The Accounting and Auditing Organisation for Islamic Financial Institutions (AAOIFI) will develop a package of standards covering Islamic endowments or awqaf. AAOIFI did not give a time frame for the completion of its awqaf standards, but said its board had discussed and approved specifications regarding the accounting standards. The plans are part of wider industry efforts to modernise awqaf, which receive donations to operate specific social projects, such as mosques, schools and welfare schemes. Most awqaf do not disclose full financial figures, although their underperformance is believed to be considerable. In India, awqaf are estimated to own 490,000 properties but their estimated annual income is just 1.63 billion rupees ($25.22 million.)
The Reserve Bank of India (RBI) has said it cannot disclose the Finance Ministry's response about the introduction of Sharia banking in India. The RBI had earlier proposed opening of Islamic window in conventional banks for gradual introduction of Sharia- compliant or interest-free banking in the country. RBI was asked to give the copy of the letter sent to it by the ministry on the recommendation of its Inter Departmental Group (IDG) regarding Islamic banking.
The central bank had sought response from the Department of Financial Services (DFS) under the finance minister whether their letter can be disclosed under the Right to Information (RTI) Act. As advised by the DFS, the disclosure of information would cause a breach of privilege of Parliament or the state legislature.
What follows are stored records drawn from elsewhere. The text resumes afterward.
(** * Requester: the request engine of [core/__init__.py] and the commands of
    [request_commands.py], embedded in Rocq.

    The development follows the Python sources function by function:
    - [Python]: the few builtins the code relies on ([str.splitlines],
      [str.join], [list.sort] with a key, [OrderedDict], [queue.Queue],
      the iteration protocol, [json.loads] / [json.dumps]);
    - [Core]: [RequestCommandMixin] ([parse_env_block], [make_requests],
      [gather_responses], [persist_requests]);
    - [RequestCommands]: [base_url] and [RequesterCancelRequestsCommand.run];
    - the remaining modules state and prove the properties. *)

From Stdlib Require Import List String Ascii ZArith Lia Bool Arith.
From Stdlib Require Import Sorted Permutation.
Import ListNotations.

Set Implicit Arguments.

(* ================================================================== *)
(** * Python builtins used by the sources                              *)
(* ================================================================== *)
Module Python.

Open Scope string_scope.

(** ** Exceptions and fallible computations *)

Inductive exn : Type :=
| TypeError
| AttributeError
| ValueError
| KeyError
| OSError.

(** A computation either raises or returns. *)
Definition result (A : Type) : Type := (exn + A)%type.

Definition ret {A} (a : A) : result A := inr a.
Definition raise {A} (e : exn) : result A := inl e.
Definition bind {A B} (m : result A) (k : A -> result B) : result B :=
  match m with
  | inl e => inl e
  | inr a => k a
  end.

Notation "x <- m ;; k" := (bind m (fun x => k))
  (at level 61, m at next level, right associativity).

(** ** Strings *)

(** [str.splitlines]: the line boundaries among the characters below 256.
    A text is a sequence of characters; ["\r\n"] counts as one boundary and
    a last line is produced only when it is not empty. *)
Definition is_linebreak (c : ascii) : bool :=
  let n := nat_of_ascii c in
  existsb (Nat.eqb n) [10; 11; 12; 13; 28; 29; 30; 133]%nat.

Definition CR : ascii := ascii_of_nat 13.
Definition LF : ascii := ascii_of_nat 10.

Fixpoint splitlines_from (cur : string) (s : string) : list string :=
  match s with
  | EmptyString =>
      match cur with
      | EmptyString => []
      | _ => [cur]
      end
  | String c s' =>
      if is_linebreak c then
        cur :: (if Ascii.eqb c CR then
                  match s' with
                  | String c' s'' =>
                      if Ascii.eqb c' LF then splitlines_from "" s''
                      else splitlines_from "" s'
                  | EmptyString => splitlines_from "" s'
                  end
                else splitlines_from "" s')
      else splitlines_from (cur ++ String c "") s'
  end.

Definition splitlines (s : string) : list string := splitlines_from "" s.

(** [sep.join(l)] *)
Definition join (sep : string) (l : list string) : string := String.concat sep l.

Definition newline : string := String LF "".

(** ** [list.sort(key=...)]

    Python's sort is stable and compares keys with [<]; a stable insertion
    sort on an integer key has the same result.  An element is inserted in
    front of the first element whose key is not smaller, so that among equal
    keys the original order is kept. *)
Section Sort.
Variable A : Type.
Variable key : A -> Z.

Fixpoint insert_by_key (x : A) (l : list A) : list A :=
  match l with
  | [] => [x]
  | y :: l' =>
      if (key y <? key x)%Z then y :: insert_by_key x l'
      else x :: l
  end.

Fixpoint sort_by_key (l : list A) : list A :=
  match l with
  | [] => []
  | x :: l' => insert_by_key x (sort_by_key l')
  end.

(** ascending keys *)
Definition key_le (a b : A) : Prop := (key a <= key b)%Z.
End Sort.

(** ** JSON values, as [json.loads] returns them and [json.dumps] takes them.
    Numbers are the integers (the history file holds no others). *)
#[local] Set Warnings "-register-all".
Inductive json : Type :=
| JNull
| JBool (b : bool)
| JNum (z : Z)
| JStr (s : string)
| JArr (items : list json)
| JObj (members : list (string * json)).

(** ** [collections.OrderedDict] with string keys: an association list in
    insertion order. *)
Section OrderedDict.
Variable V : Type.

Definition OrderedDict : Type := list (string * V).

Definition od_keys (d : OrderedDict) : list string := map fst d.

(** [key in d] *)
Definition od_contains (key : string) (d : OrderedDict) : bool :=
  existsb (String.eqb key) (od_keys d).

(** the mapping without [key] (the entry is unlinked from the order) *)
Fixpoint od_remove (key : string) (d : OrderedDict) : OrderedDict :=
  match d with
  | [] => []
  | (k, v) :: d' =>
      if String.eqb key k then d' else (k, v) :: od_remove key d'
  end.

(** [d.pop(key, None)] never raises *)
Definition od_pop (key : string) (d : OrderedDict) : OrderedDict :=
  od_remove key d.

(** [del d[key]] raises [KeyError] on a missing key *)
Definition od_delitem (key : string) (d : OrderedDict) : result OrderedDict :=
  if od_contains key d then ret (od_remove key d) else raise KeyError.

(** [d[key] = v]: an existing key keeps its position, a new key goes last *)
Fixpoint od_setitem (key : string) (v : V) (d : OrderedDict) : OrderedDict :=
  match d with
  | [] => [(key, v)]
  | (k, w) :: d' =>
      if String.eqb key k then (k, v) :: d'
      else (k, w) :: od_setitem key v d'
  end.

Fixpoint od_get (key : string) (d : OrderedDict) : option V :=
  match d with
  | [] => None
  | (k, v) :: d' => if String.eqb key k then Some v else od_get key d'
  end.

(** [OrderedDict(pairs)]: the pairs are assigned one after the other *)
Definition od_of_pairs (pairs : list (string * V)) : OrderedDict :=
  fold_left (fun d kv => od_setitem (fst kv) (snd kv) d) pairs [].
End OrderedDict.

(** ** The text of a file as [json.loads] sees it: the empty string,
    a JSON document (object members in the order and with the repetitions of
    the text), or any other text, which [json.loads] rejects.  Two texts
    that differ only in insignificant white space are the same [Doc]. *)
Inductive text : Type :=
| Blank
| Doc (j : json)
| Malformed.

(** [json.loads(text, object_pairs_hook=OrderedDict)]: every object of the
    document, nested ones included, is built by [OrderedDict(pairs)]. *)
Fixpoint object_pairs_hook (j : json) : json :=
  match j with
  | JArr items => JArr (map object_pairs_hook items)
  | JObj members =>
      JObj (od_of_pairs (map (fun kv => (fst kv, object_pairs_hook (snd kv))) members))
  | _ => j
  end.

Definition json_loads (t : text) : result json :=
  match t with
  | Doc j => ret (object_pairs_hook j)
  | Blank | Malformed => raise ValueError
  end.

(** [json.dumps(rh, f)]: the plugin runs on Sublime Text's Python 3.3, where
    the second positional parameter is [skipkeys]; the file object is truthy
    and every key is a string, so nothing is skipped. *)
Definition json_dumps (j : json) : text := Doc j.

(** ** [queue.Queue]: [put], [get] and [qsize] on the underlying deque.
    The class defines neither [__iter__] nor [__getitem__], so a [for] loop
    over a queue raises [TypeError] before its first iteration. *)
Section Queue.
Variable A : Type.

Record Queue : Type := mkQueue { queue : list A }.

Definition put (x : A) (q : Queue) : Queue := mkQueue (queue q ++ [x]).
Definition qsize (q : Queue) : nat := List.length (queue q).
Definition get (q : Queue) : option (A * Queue) :=
  match queue q with
  | [] => None
  | x :: rest => Some (x, mkQueue rest)
  end.

(** [iter(q)] *)
Definition Queue_iter (q : Queue) : result (list A) := raise TypeError.
(** [iter(l)] for a list *)
Definition list_iter (l : list A) : result (list A) := ret l.
End Queue.

(** A string without any of the line boundaries of [splitlines]. *)
Fixpoint no_linebreak (s : string) : bool :=
  match s with
  | EmptyString => true
  | String c s' => negb (is_linebreak c) && no_linebreak s'
  end.

(** [d.update(d2)] on dictionaries with string keys: the bindings of [d2]
    are assigned one after the other. *)
Definition dict_update {V : Type} (d d2 : list (string * V)) : list (string * V) :=
  fold_left (fun acc kv => od_setitem (fst kv) (snd kv) acc) d2 d.

End Python.

(* ================================================================== *)
(** * core/__init__.py                                                  *)
(* ================================================================== *)
Module Core.

Import Python.
Open Scope string_scope.

(** ** [parse_env_block] *)

Definition delimeter : string := "###env".

(** The [for line in text.splitlines()] loop with its two locals; the
    [break] is the branch that stops recursing. *)
Fixpoint parse_env_loop (lines : list string) (in_block : bool)
    (env_lines : list string) : bool * list string :=
  match lines with
  | [] => (in_block, env_lines)
  | line :: rest =>
      if in_block then
        if String.eqb line delimeter then (false, env_lines)
        else parse_env_loop rest in_block (env_lines ++ [line])%list
      else
        if String.eqb line delimeter then parse_env_loop rest true env_lines
        else parse_env_loop rest in_block env_lines
  end.

Definition parse_env_lines (lines : list string) : option string :=
  let '(in_block, env_lines) := parse_env_loop lines false [] in
  if (Nat.eqb (List.length env_lines) 0) || in_block then None
  else Some (join newline env_lines).

Definition parse_env_block (text : string) : option string :=
  parse_env_lines (splitlines text).

(** ** Data *)

(** The [requests] response object, as far as the code reads it:
    [res.request.method], [res.url], [res.status_code]. *)
Record HttpResponse : Type := mkHttpResponse {
  method : string;
  url : string;
  status_code : Z
}.

(** [Response(request, response, error, ordering)] *)
Record Response : Type := mkResponse {
  request : string;
  response : option HttpResponse;
  error : option string;
  ordering : Z
}.
(* ===== verification/_CoqProject ===== *)
-Q . S2P
Prelude.v
Libc.v
Bitmap.v
Array.v
Queue.v
CopyInOut.v
Uio.v
Device.v
Lhd.v
SfsDisk.v
Vnode.v
Sfs.v
SfsMap.v
SfsFile.v
SfsSpec.v
SfsFault.v
SfsTrunc.v
SfsDir.v
SfsVnode.v
SfsVol.v
SfsNames.v
SfsOps.v
SfsFs.v
SfsCount.v
Printf.v
Vfs.v
VfsSpec.v
VfsTable.v
VfsCalls.v
VfsSum.v
VfsDev.v
SfsVfs.v
VfsSfs.v
Emu.v
EmuSpec.v
EmuVfs.v
EmuCard.v
Mksfs.v
ExecArgs.v
Random.v
Console.v
Terminal.v
Screen.v
Lamebus.v
Timer.v
Menu.v
Machine.v
Dumbvm.v
Trap.v
LoadElf.v
Kheap.v
Thread.v
Sched.v
Synch.v
Kernel.v
KernelStep.v
KernelSafety.v
CatLock.v
CatSem.v
Lemma strtok_head buf h s1 s2 :
  cstr (drop h buf) (s1 ++ s2) → (h < length buf)%nat →
  ∃ c, buf !! (h + length s1)%nat = Some c ∧ (c = 0 ↔ s2 = []) ∧ cstr (drop (h + length s1) buf) s2.
Proof.
  intros Hs Hh. apply cstr_skip in Hs. rewrite drop_drop in Hs.
  destruct (cstr_head _ _ Hs) as (c & Hc & Hz & _). exists c. split; [|done].
  rewrite lookup_drop in Hc. rewrite <- Hc. f_equal. lia.
Qed.

Lemma words_skip sp s1 s2 : Forall (λ c, is_sep sp c = true) s1 → words sp (s1 ++ s2) = words sp s2.
Proof. induction 1 as [|c s1 Hc _ IH]; [done|]. simpl. by rewrite words_sep. Qed.

(** Ending a word in place. *)
Lemma strtok_cut buf head w c s :
  cstr (drop head buf) (w ++ c :: s) → (head < length buf)%nat →
  let buf' := <[(head + length w)%nat := 0]> buf in
  cstr (drop head buf') w ∧ cstr (drop (S (head + length w)) buf') s ∧ take head buf' = take head buf ∧
  (S (head + length w) < length buf')%nat.
Proof.
  intros [Hall [rest Heq]] Hlen buf'. apply Forall_app in Hall as [Hw Hcs].
  apply Forall_cons in Hcs as [_ Hs].
  assert (drop head buf' = w ++ 0 :: s ++ 0 :: rest) as Hd.
  { unfold buf'. rewrite drop_insert_ge by lia. rewrite Heq, <- app_assoc.
    replace (head + length w - head)%nat with (length w + 0)%nat by lia.
    rewrite insert_app_r. done. }
  split_and!.
  - rewrite Hd. by apply cstr_app.
  - replace (S (head + length w)) with (head + S (length w))%nat by lia. rewrite <- drop_drop, Hd.
    change (0 :: s ++ 0 :: rest) with ([0] ++ s ++ 0 :: rest). rewrite app_assoc, drop_app_length'.
    + by apply cstr_app.
    + rewrite length_app. simpl. lia.
  - unfold buf'. apply take_insert_ge. lia.
  - pose proof (f_equal length Hd) as Hl. rewrite length_drop, length_app, length_cons, length_app, length_cons in Hl. lia.
Qed.
Lemma bitmap_mark_spec b i Q :
  bitmap_wf b → 0 ≤ i < nbits b → bit b i = false →
  (∀ b', bitmap_wf b' → set_bit b b' i true → Q (Ret ()) b') →
  wp (bitmap_mark i) Q b.
Proof.
  intros Hwf Hi Hbit HQ. destruct (wf_bit_word b i Hwf Hi) as (w & Hw & Hu & Hix).
  destruct (bitmap_mark_word b i w Hwf Hi Hw) as [??].
  unfold bitmap_mark. wp_steps. apply wp_assert; [lia|].
  unfold bitmap_translate, BITS_PER_WORD. wp_steps. eapply wp_deref; [done|].
  wp_steps. apply wp_assert.
  { rewrite (bit_clear_mask b) by lia || done. by rewrite Hbit. }
  rewrite u8_mask by (apply Z.mod_pos_bound; lia).
  apply wp_store_word; auto.
Qed.

Lemma bitmap_unmark_spec b i Q :
  bitmap_wf b → 0 ≤ i < nbits b → bit b i = true →
  (∀ b', bitmap_wf b' → set_bit b b' i false → Q (Ret ()) b') →
  wp (bitmap_unmark i) Q b.
Proof.
  intros Hwf Hi Hbit HQ. destruct (wf_bit_word b i Hwf Hi) as (w & Hw & Hu & Hix).
  destruct (bitmap_unmark_word b i w Hwf Hi Hw) as [??].
  unfold bitmap_unmark. wp_steps. apply wp_assert; [lia|].
  unfold bitmap_translate, BITS_PER_WORD. wp_steps. eapply wp_deref; [done|].
  wp_steps. apply wp_assert.
  { rewrite (bit_clear_mask b) by lia || done. by rewrite Hbit. }
  rewrite u8_mask by (apply Z.mod_pos_bound; lia).
  apply wp_store_word; auto.
Qed.

Lemma bitmap_isset_spec b i Q :
  bitmap_wf b → 0 ≤ i < nbits b →
  (∀ z, (z =? 0) = negb (bit b i) → Q (Ret z) b) →
  wp (bitmap_isset i) Q b.
Proof.
  intros Hwf Hi HQ. destruct (wf_bit_word b i Hwf Hi) as (w & Hw & Hu & Hix).
  unfold bitmap_isset. wp_steps.
  unfold bitmap_translate, BITS_PER_WORD. wp_steps. eapply wp_deref; [done|]. wp_steps. apply HQ.
  rewrite (bit_clear_mask b) by lia || done. done.
Qed.

(** Scanning the offsets from [k] of a word that has a clear bit there finds
    the least one. *)
Lemma bitmap_alloc_word_spec b ix w n k Q :
  bitmap_wf b → 0 ≤ ix < zlen (v b) → v b !z ix = Some w →
  0 ≤ k → k + Z.of_nat n = 8 →
  (∃ m, k ≤ m < 8 ∧ Z.testbit w m = false) →
  (∀ i b', k ≤ i < 8 → bit b (8 * ix + i) = false →
     (∀ j, k ≤ j < i → bit b (8 * ix + j) = true) →
     8 * ix + i < nbits b →
     bitmap_wf b' → set_bit b b' (8 * ix + i) true → Q (Ret (8 * ix + i)) b') →
  wp (bitmap_alloc_word ix (seqZ k (Z.of_nat n))) Q b.
Proof.
  intros Hwf Hix Hw.
  assert (∀ j, 0 ≤ j < 8 → bit b (8 * ix + j) = Z.testbit w j) as Hbit.
  { intros j Hj. assert ((8 * ix + j) / 8 = ix ∧ (8 * ix + j) mod 8 = j) as [Hd Hm].
    { Z.div_mod_to_equations; lia. }
    rewrite (bit_word b _ w) by (by rewrite Hd). by rewrite Hm. }
  revert k. induction n as [|n IH]; intros k Hk Hn (m & Hm & Hclear) HQ; [lia|].
  rewrite seqZ_cons by lia. simpl. wp_steps. eapply wp_deref; [done|].
  rewrite u8_mask, land_pow2_zero by lia.
  destruct (Z.testbit w k) eqn:Hwk; simpl.
  - rewrite Nat2Z.inj_succ, Z.pred_succ. apply IH; [lia..| |].
    + exists m. split; [|done]. assert (m ≠ k) by congruence. lia.
    + intros i b' Hi Hb Hall Hlt ??. apply HQ; [lia|done| |done..].
      intros j Hj. destruct (decide (j = k)) as [->|]; [by rewrite Hbit by lia|].
      apply Hall; lia.
  - set (i := 8 * ix + k). assert (i / 8 = ix ∧ i mod 8 = k) as [Hd Hmo].
    { unfold i. Z.div_mod_to_equations; lia. }
    assert (0 ≤ i < nbits b) as Hi.
    { split; [lia|]. destruct (decide (i < nbits b)); [done|].
      assert (bit b i = true) by (apply (wf_tail b Hwf); lia).
      unfold i in *. rewrite Hbit in * by lia. congruence. }
    destruct (bitmap_mark_word b i w Hwf Hi) as [Hwf' Hset].
    { by rewrite Hd. }
    rewrite Hd, Hmo in Hwf', Hset.
    wp_steps. apply wp_store_word; [done|]. wp_steps.
    rewrite u32_small by (pose proof (wf_nbits b Hwf); unfold is_u32, BITS_PER_WORD; lia).
    unfold BITS_PER_WORD. replace (ix * 8 + k) with i by lia.
    apply wp_assert; [lia|]. wp_steps. apply HQ; [lia| | |lia|done..].
    + by rewrite Hbit by lia.
    + lia.
Qed.

Lemma bitmap_alloc_words_spec b n k Q :
  bitmap_wf b → 0 ≤ k → k + Z.of_nat n = zlen (v b) →
  (∀ i b', 8 * k ≤ i < nbits b → bit b i = false →
     (∀ j, 8 * k ≤ j < i → bit b j = true) →
     bitmap_wf b' → set_bit b b' i true → Q (Ret i) b') →
  ((∀ j, 8 * k ≤ j < nbits b → bit b j = true) → Q (Fail ENOSPC) b) →
  wp (bitmap_alloc_words (seqZ k (Z.of_nat n))) Q b.
Proof.
  intros Hwf. revert k. induction n as [|n IH]; intros k Hk Hn HQ HF.
  { simpl. apply wp_fail, HF. intros j Hj. pose proof (wf_words b Hwf).
    Z.div_mod_to_equations; lia. }
  assert (0 ≤ k < zlen (v b)) as Hix by lia.
  destruct (wf_word b k Hwf Hix) as (w & Hw & Hu).
  rewrite seqZ_cons by lia. simpl. wp_steps. eapply wp_deref; [done|].
  destruct (w =? WORD_ALLBITS) eqn:Hall; simpl.
  - apply Z.eqb_eq in Hall. assert (∀ j, 8 * k ≤ j < 8 * (k + 1) → bit b j = true) as Hones.
    { intros j Hj. assert (j / 8 = k) as Hd by (Z.div_mod_to_equations; lia).
      rewrite (bit_word b j w) by (by rewrite Hd). subst w. change WORD_ALLBITS with (Z.ones 8).
      apply Z.ones_spec_low. apply Z.mod_pos_bound; lia. }
    rewrite Nat2Z.inj_succ, Z.pred_succ. apply IH; [lia..| |].
    + intros i b' Hi Hb Hlow. apply HQ; [lia|done|].
      intros j Hj. destruct (decide (j < 8 * (k + 1))); [apply Hones|apply Hlow]; lia.
    + intros Hrest. apply HF. intros j Hj.
      destruct (decide (j < 8 * (k + 1))); [apply Hones|apply Hrest]; lia.
  - apply Z.eqb_neq in Hall.
    apply (bitmap_alloc_word_spec b k w 8 0); [done..|lia|lia| |].
    + destruct (u8_not_all_ones w Hu Hall) as (m & ? & ?). eauto.
    + intros i b' Hi Hb Hlow Hlt ??. apply HQ; [lia|done| |done..].
      intros j Hj. replace j with (8 * k + (j - 8 * k)) by lia. apply Hlow; lia.
Qed.

Lemma bitmap_alloc_spec b Q :
  bitmap_wf b →
  (∀ i b', 0 ≤ i < nbits b → bit b i = false → (∀ j, 0 ≤ j < i → bit b j = true) →
     bitmap_wf b' → set_bit b b' i true → Q (Ret i) b') →
  ((∀ j, 0 ≤ j < nbits b → bit b j = true) → Q (Fail ENOSPC) b) →
  wp bitmap_alloc Q b.
Proof.
  intros Hwf HQ HF. unfold bitmap_alloc. wp_steps.
  rewrite divroundup_8 by apply (wf_nbits b Hwf). rewrite <- (wf_words b Hwf).
  replace (zlen (v b)) with (Z.of_nat (length (v b))) by done.
  by apply bitmap_alloc_words_spec.
Qed.

(** The state of [bitmap_create]'s loop: the first [n + k] bits are done. *)
Record create_inv (n words k : Z) (b : bitmap) : Prop := {
  ci_nbits : nbits b = n;
  ci_words : zlen (v b) = words;
  ci_bytes : Forall is_u8 (v b);
  ci_bits : ∀ i, 0 ≤ i < 8 * words → bit b i = bool_decide (n ≤ i < n + k);
}.

Lemma create_inv_init n words :
  0 ≤ words → create_inv n words 0 {| nbits := n; v := replicate (Z.to_nat words) 0 |}.
Proof.
  intros. split; simpl; [done| | |].
  - rewrite zlen_replicate; lia.
  - apply Forall_replicate. unfold is_u8; lia.
  - intros i Hi. rewrite bool_decide_eq_false_2 by lia.
    unfold bit, BITS_PER_WORD; simpl. rewrite zlookup_nat by (Z.div_mod_to_equations; lia).
    rewrite lookup_replicate_2 by (Z.div_mod_to_equations; lia). apply Z.bits_0.
Qed.

Lemma create_inv_wf n words k b :
  0 ≤ n ≤ 2 ^ 32 - 8 → words = (n + 7) / 8 → 8 * words ≤ n + k →
  create_inv n words k b → bitmap_wf b.
Proof.
  intros Hn -> Hk [Hnb Hw Hb Hbits]. split; rewrite ?Hnb, ?Hw; [lia|done|done|].
  intros i Hi. rewrite Hbits by lia. apply bool_decide_eq_true_2; lia.
Qed.

Lemma create_inv_step n words k b w :
  0 ≤ n → 0 ≤ k → words = n / 8 + 1 → n mod 8 + k < 8 →
  create_inv n words k b → v b !z (words - 1) = Some w →
  create_inv n words (k + 1)
    (set_v b (<[Z.to_nat (words - 1) := u8 (Z.lor w (Z.shiftl 1 (n mod 8 + k)))]> (v b))).
Proof.
  intros Hn Hk Hwords Hlt [Hnb Hw Hb Hbits] Hlook.
  assert (0 ≤ n / 8 ∧ 0 ≤ n mod 8 < 8 ∧ n = 8 * (n / 8) + n mod 8) as (? & ? & ?)
    by (Z.div_mod_to_equations; lia).
  split; simpl; [done|by rewrite zlen_insert| |].
  - apply Forall_insert; [done|apply u8_range].
  - intros i Hi. rewrite bit_store by lia. case_decide as Hd.
    + rewrite Z.shiftl_1_l, u8_lor_bit by (try lia; apply Z.mod_pos_bound; lia).
      rewrite <- (bit_word b i) by (by rewrite Hd). rewrite Hbits by lia.
      destruct (Z.eqb_spec (i mod 8) (n mod 8 + k));
        repeat case_bool_decide; try done; Z.div_mod_to_equations; lia.
    + rewrite Hbits by lia.
      repeat case_bool_decide; try done; Z.div_mod_to_equations; lia.
Qed.

Lemma bitmap_create_spec n :
  0 ≤ n ≤ 2 ^ 32 - 8 →
  ∃ b, bitmap_create true true n = Ret (Some b) ∧ bitmap_wf b ∧ nbits b = n ∧
       ∀ i, 0 ≤ i < n → bit b i = false.
Proof.
  intros Hn. unfold bitmap_create. cbn [negb]. rewrite divroundup_8 by done.
  set (words := (n + 7) / 8). set (b0 := {| nbits := n; v := _ |}).
  match goal with |- context [match ?body b0 with _ => _ end] => set (m := body) end.
  assert (0 ≤ words) by (unfold words; Z.div_mod_to_equations; lia).
  pose proof (create_inv_init n words ltac:(done)) as Hinit.
  enough (wp m (returns (λ _ b, ∃ k, 0 ≤ k ∧ 8 * words ≤ n + k ∧ create_inv n words k b)) b0)
    as (? & b & -> & k & Hk & Hle & Hinv)%wp_returns_run.
  { exists b. split_and!; [done|by eapply create_inv_wf|apply Hinv|].
    intros i Hi. rewrite (ci_bits _ _ _ _ Hinv) by (unfold words; Z.div_mod_to_equations; lia).
    apply bool_decide_eq_false_2; lia. }
  unfold m, BITS_PER_WORD. destruct (Z.ltb_spec (n / 8) words) as [Hlt|Hge].
  2: { apply wp_ret. exists 0. split_and!; [lia| |done].
       unfold words in *. Z.div_mod_to_equations; lia. }
  assert (words = n / 8 + 1) as Hwords by (unfold words in *; Z.div_mod_to_equations; lia).
  assert (0 ≤ n / 8 ∧ 0 < n mod 8 < 8 ∧ n = 8 * (n / 8) + n mod 8) as (? & ? & ?)
    by (unfold words in *; Z.div_mod_to_equations; lia).
  wp_steps. apply wp_assert; [lia|]. wp_steps.
  replace (u32 (n - (words - 1) * 8)) with (n mod 8)
    by (rewrite u32_small; unfold is_u32; lia).
  apply wp_assert; [lia|].
  apply wp_forM with (I := λ k b, create_inv n words (Z.of_nat k) b); [done| |].
  - intros i j b [-> Hi]%lookup_seqZ_inv Hb. wp_steps.
    destruct (zlookup_in (v b) (words - 1)) as [w Hw].
    { rewrite (ci_words _ _ _ _ Hb). lia. }
    eapply wp_deref; [done|]. apply wp_store_word.
    { rewrite (ci_words _ _ _ _ Hb). lia. }
    rewrite Nat2Z.inj_succ. apply create_inv_step; (done || lia).
  - intros b Hb. exists (Z.of_nat (length (seqZ (n mod 8) (8 - n mod 8)))).
    rewrite length_seqZ in *. split_and!; [lia| |done]. lia.
Qed.

(** ** Properties *)

(** [bitmap_alloc] on a well-formed bitmap never panics.  It returns the
    least clear bit and sets exactly that bit, or it returns ENOSPC, and then
    every bit is set and nothing has changed. *)
Theorem bitmap_alloc_correct b :
  bitmap_wf b →
  match bitmap_alloc b with
  | (Ret i, b') =>
      0 ≤ i < nbits b ∧ bit b i = false ∧ (∀ j, 0 ≤ j < i → bit b j = true) ∧
      bitmap_wf b' ∧ set_bit b b' i true
  | (Fail e, b') => e = ENOSPC ∧ b' = b ∧ ∀ j, 0 ≤ j < nbits b → bit b j = true
  | (Halt _, _) => False
  end.
Proof. intros Hwf. apply wp_elim. apply bitmap_alloc_spec; auto. Qed.

(** A bitmap of 12 bits with the first 9 taken. *)
Definition example_bitmap : bitmap := {| nbits := 12; v := [255; 241] |}.

Lemma example_bitmap_wf : bitmap_wf example_bitmap.
Proof.
  split; [done|done|repeat constructor; done|].
  change (∀ i, 12 ≤ i < 16 → bit example_bitmap i = true). intros i Hi.
  assert (i = 12 ∨ i = 13 ∨ i = 14 ∨ i = 15) as [->|[->|[->| ->]]] by lia; done.
Qed.

Lemma bitmap_alloc_correct_witness :
  match bitmap_alloc example_bitmap with
  | (Ret i, b') =>
      0 ≤ i < nbits example_bitmap ∧ bit example_bitmap i = false ∧
      (∀ j, 0 ≤ j < i → bit example_bitmap j = true) ∧
      bitmap_wf b' ∧ set_bit example_bitmap b' i true
  | (Fail e, b') => e = ENOSPC ∧ b' = example_bitmap ∧
      ∀ j, 0 ≤ j < nbits example_bitmap → bit example_bitmap j = true
  | (Halt _, _) => False
  end.
Proof. apply (bitmap_alloc_correct example_bitmap). exact example_bitmap_wf. Defined.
After a three-year pause The Islamic Development Bank (IDB) plans to sell ringgit-denominated sukuk in the Malaysian market. The IDB board has approved the issuance of up to 400 mn ringgit ($99.9 mn) in sukuk in 2016. IDB president Ahmad Mohamed Ali said it could be both private and public placement, but the specific size and timing of the deal depend on market conditions.
Sharjah Islamic Bank launched the sale of a $500 million sukuk on Tuesday at a profit rate of 2.95 percent. Final pricing is due to follow later on Tuesday. Abu Dhabi's Al Hilal Bank, HSBC Holdings, Kuwait's Liquidity Management House, a unit of Kuwait Finance House , and Standard Chartered Plc are mandated lead arrangers on the sukuk.
A huge number of experts in Islamic finance are needed due to continually emerging markets in India and abroad. Since already 75 banks all over the world have Islamic banking and finance branches, job opportunities for as much as 50,000 experts are open. Among these corporate banks are e.g. HSBC, Citigroup, Deutsche Bank and Standard Chartered.
India has an increasing number of Islamic mutual funds, most recently joined by Benchmark AMC, a fund house that specialises in index-based investing, has recently closed subscriptions for a Shariah-based fund. A similar offering from Taurus Mutual Fund, Taurus Ethical Fund, is currently open for subscription. The Taurus Mutual Fund notices that about 50 % applicants subscribers are non Muslims.
The Islamic funds have since inception outperformed the broader indexes. Nevertheless in current market conditions it is difficult to sell an equity scheme. Benchmark AMC is said to have placed somewhere between Rs 1-1.5 crore.